[Data to examine Boundary: Start]

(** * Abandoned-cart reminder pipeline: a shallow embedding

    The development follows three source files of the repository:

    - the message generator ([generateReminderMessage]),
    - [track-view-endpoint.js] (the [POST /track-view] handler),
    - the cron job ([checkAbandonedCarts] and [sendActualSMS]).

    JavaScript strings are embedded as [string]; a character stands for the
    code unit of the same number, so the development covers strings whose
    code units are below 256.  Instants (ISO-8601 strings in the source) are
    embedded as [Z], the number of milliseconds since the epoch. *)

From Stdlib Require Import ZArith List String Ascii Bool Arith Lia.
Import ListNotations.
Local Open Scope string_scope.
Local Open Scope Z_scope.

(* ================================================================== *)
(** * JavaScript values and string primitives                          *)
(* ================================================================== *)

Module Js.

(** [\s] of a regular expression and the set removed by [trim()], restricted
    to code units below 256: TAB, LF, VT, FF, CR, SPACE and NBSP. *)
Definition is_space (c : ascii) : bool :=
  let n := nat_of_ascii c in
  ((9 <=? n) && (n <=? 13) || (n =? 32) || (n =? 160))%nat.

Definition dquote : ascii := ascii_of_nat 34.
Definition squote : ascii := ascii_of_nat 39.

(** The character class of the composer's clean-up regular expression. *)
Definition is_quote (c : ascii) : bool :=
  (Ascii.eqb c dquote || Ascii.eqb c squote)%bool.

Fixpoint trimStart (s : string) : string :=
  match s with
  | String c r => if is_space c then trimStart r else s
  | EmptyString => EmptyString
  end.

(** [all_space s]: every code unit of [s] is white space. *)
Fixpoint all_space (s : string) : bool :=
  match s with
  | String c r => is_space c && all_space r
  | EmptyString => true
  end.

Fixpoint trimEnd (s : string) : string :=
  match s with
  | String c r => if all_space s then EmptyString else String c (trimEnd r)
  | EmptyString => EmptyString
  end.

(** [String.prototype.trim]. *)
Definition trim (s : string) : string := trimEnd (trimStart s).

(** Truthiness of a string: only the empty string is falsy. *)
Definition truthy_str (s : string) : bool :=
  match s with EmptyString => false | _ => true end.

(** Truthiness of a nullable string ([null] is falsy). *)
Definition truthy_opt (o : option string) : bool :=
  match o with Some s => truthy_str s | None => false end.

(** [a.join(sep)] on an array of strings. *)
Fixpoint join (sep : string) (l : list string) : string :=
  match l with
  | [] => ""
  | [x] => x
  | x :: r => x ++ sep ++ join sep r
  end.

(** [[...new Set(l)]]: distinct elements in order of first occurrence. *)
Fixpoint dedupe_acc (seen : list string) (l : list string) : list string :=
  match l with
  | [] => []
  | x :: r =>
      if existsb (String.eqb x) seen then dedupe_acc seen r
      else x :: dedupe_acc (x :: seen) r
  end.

[Data to examine Boundary: End]

In the lines above, spot each one that contains the word "embedded" and copy it.

    JavaScript strings are embedded as [string]; a character stands for the
    embedded as [Z], the number of milliseconds since the epoch. *)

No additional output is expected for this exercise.